■ EXERCISE DATA
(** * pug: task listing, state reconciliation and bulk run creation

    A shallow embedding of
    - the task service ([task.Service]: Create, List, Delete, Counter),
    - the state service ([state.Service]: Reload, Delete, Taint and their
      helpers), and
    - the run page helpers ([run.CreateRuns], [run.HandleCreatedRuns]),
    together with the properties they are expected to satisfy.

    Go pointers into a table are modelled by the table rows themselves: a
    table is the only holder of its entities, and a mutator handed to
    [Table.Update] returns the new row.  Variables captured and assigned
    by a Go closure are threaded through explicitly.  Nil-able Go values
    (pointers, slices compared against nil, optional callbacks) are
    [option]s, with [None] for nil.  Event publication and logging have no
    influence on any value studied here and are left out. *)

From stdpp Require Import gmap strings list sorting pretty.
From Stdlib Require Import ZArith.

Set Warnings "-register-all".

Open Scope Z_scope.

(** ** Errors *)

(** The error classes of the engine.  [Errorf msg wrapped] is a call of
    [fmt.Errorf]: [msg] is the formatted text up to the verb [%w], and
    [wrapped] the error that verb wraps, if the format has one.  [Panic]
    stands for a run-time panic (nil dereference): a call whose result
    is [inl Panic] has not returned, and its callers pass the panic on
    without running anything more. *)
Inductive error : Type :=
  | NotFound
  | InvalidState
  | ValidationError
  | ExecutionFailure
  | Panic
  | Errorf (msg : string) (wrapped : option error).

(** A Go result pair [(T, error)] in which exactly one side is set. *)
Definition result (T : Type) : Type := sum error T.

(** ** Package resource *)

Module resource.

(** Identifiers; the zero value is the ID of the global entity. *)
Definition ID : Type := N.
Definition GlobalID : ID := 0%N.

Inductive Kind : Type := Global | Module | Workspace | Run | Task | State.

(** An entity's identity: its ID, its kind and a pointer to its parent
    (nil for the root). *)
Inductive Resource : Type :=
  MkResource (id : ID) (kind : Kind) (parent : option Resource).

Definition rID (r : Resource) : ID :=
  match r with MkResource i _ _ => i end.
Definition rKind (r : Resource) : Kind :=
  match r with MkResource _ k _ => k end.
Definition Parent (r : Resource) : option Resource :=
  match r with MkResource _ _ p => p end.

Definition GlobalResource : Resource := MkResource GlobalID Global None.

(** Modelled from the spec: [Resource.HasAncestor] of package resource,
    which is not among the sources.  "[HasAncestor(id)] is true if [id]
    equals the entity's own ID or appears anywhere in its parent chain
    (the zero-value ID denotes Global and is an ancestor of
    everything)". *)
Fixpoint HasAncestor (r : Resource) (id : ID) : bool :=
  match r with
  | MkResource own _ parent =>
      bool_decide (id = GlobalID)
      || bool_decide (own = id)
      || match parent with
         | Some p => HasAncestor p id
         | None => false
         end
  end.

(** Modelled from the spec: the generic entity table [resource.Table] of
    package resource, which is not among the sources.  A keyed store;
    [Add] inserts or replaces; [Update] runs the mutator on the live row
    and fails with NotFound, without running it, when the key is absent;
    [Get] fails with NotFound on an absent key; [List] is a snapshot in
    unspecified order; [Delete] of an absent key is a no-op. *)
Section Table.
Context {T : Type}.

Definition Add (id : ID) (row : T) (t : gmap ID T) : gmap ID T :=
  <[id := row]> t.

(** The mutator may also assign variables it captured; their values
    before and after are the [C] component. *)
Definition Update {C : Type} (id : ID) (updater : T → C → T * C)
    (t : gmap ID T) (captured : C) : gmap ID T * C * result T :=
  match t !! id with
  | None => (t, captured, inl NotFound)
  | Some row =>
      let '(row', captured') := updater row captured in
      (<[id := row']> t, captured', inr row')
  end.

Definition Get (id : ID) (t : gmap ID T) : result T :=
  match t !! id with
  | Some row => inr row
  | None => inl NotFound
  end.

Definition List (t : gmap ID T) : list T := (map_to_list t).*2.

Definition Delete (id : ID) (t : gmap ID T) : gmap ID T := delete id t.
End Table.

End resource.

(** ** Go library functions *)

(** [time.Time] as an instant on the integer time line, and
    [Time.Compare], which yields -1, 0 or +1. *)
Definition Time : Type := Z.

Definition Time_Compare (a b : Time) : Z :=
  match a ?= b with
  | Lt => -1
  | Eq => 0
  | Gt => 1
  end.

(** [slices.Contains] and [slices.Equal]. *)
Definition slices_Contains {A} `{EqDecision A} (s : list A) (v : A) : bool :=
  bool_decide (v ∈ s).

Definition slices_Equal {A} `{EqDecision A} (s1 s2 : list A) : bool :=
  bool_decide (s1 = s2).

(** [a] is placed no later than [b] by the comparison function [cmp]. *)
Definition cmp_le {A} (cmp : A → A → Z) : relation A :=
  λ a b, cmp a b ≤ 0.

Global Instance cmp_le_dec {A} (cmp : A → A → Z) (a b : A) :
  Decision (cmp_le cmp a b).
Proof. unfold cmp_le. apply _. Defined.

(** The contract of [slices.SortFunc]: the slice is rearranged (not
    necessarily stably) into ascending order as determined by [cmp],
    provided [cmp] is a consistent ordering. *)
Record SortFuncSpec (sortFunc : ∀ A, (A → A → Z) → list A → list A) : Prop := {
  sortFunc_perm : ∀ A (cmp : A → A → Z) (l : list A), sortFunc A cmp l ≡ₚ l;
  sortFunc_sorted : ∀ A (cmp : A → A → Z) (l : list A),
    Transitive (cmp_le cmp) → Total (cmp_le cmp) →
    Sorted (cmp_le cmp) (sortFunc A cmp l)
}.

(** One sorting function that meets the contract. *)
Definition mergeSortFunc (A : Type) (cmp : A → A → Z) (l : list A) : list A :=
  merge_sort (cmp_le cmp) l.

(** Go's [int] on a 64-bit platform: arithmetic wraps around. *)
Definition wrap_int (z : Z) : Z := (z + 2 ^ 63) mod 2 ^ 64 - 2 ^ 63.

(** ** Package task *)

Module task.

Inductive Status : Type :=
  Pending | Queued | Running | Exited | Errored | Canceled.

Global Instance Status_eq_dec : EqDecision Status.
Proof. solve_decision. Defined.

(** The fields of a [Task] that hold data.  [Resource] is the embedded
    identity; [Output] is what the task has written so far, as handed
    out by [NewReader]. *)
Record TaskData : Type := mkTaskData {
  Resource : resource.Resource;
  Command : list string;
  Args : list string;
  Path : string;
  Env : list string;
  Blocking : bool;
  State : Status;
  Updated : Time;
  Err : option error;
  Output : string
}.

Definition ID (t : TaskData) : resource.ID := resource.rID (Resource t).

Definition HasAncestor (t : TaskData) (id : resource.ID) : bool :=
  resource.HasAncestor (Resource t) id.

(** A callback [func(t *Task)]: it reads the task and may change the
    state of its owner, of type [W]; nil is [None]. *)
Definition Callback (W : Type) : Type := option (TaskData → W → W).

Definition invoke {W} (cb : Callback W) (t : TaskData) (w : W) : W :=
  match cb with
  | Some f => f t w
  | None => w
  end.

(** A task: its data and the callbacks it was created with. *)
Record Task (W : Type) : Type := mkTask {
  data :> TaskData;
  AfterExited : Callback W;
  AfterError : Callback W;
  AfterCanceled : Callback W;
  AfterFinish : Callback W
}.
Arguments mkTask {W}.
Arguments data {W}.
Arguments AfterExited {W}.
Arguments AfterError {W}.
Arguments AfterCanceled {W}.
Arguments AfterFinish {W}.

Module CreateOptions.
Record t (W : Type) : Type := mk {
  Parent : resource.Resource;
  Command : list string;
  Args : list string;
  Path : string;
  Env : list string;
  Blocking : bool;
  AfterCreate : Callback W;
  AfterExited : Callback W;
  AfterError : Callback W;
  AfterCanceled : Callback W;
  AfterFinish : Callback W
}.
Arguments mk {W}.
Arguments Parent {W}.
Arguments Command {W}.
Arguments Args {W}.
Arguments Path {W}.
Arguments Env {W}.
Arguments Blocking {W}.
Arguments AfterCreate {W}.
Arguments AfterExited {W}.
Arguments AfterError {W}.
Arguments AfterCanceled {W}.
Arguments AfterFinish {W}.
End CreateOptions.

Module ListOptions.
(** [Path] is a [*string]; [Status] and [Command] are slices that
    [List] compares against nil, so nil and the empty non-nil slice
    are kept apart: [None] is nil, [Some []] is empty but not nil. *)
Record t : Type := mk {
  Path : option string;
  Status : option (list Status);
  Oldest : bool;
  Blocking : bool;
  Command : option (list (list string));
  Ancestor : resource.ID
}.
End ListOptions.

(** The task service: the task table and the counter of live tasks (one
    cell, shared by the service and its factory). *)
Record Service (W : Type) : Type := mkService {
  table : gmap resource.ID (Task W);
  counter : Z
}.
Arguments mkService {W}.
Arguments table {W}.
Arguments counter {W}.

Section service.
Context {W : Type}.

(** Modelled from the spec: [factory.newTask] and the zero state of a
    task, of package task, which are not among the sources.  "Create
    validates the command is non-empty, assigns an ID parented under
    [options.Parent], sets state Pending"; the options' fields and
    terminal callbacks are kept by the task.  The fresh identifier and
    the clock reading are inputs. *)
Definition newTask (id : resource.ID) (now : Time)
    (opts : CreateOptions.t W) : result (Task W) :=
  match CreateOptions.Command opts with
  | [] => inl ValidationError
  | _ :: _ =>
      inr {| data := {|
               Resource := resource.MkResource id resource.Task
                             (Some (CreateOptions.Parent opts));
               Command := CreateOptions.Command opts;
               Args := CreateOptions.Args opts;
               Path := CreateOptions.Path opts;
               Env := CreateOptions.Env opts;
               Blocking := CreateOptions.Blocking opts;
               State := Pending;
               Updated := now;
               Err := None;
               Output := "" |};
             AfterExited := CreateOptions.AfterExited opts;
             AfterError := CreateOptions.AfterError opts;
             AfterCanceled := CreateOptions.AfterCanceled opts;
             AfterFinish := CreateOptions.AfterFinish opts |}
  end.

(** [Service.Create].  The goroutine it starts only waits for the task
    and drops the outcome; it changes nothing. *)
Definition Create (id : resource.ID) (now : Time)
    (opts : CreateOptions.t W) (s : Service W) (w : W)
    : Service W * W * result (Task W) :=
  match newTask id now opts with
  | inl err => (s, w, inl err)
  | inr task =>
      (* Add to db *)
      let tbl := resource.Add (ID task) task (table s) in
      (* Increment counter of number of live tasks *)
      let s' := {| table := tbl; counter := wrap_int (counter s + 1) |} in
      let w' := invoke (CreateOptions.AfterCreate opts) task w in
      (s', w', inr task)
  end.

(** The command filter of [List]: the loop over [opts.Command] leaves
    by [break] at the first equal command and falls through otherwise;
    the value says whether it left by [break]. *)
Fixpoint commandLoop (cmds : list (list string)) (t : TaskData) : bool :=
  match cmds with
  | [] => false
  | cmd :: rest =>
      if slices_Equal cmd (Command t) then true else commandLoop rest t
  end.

■ EXERCISE
Within the material above, copy exactly the lines from the line that holds "is [inl Panic]" up to and including the line that holds "(** A Go result".

■ RESPONSE TO THE TASK
    is [inl Panic] has not returned, and its callers pass the panic on
    without running anything more. *)
Inductive error : Type :=
  | NotFound
  | InvalidState
  | ValidationError
  | ExecutionFailure
  | Panic
  | Errorf (msg : string) (wrapped : option error).

(** A Go result pair [(T, error)] in which exactly one side is set. *)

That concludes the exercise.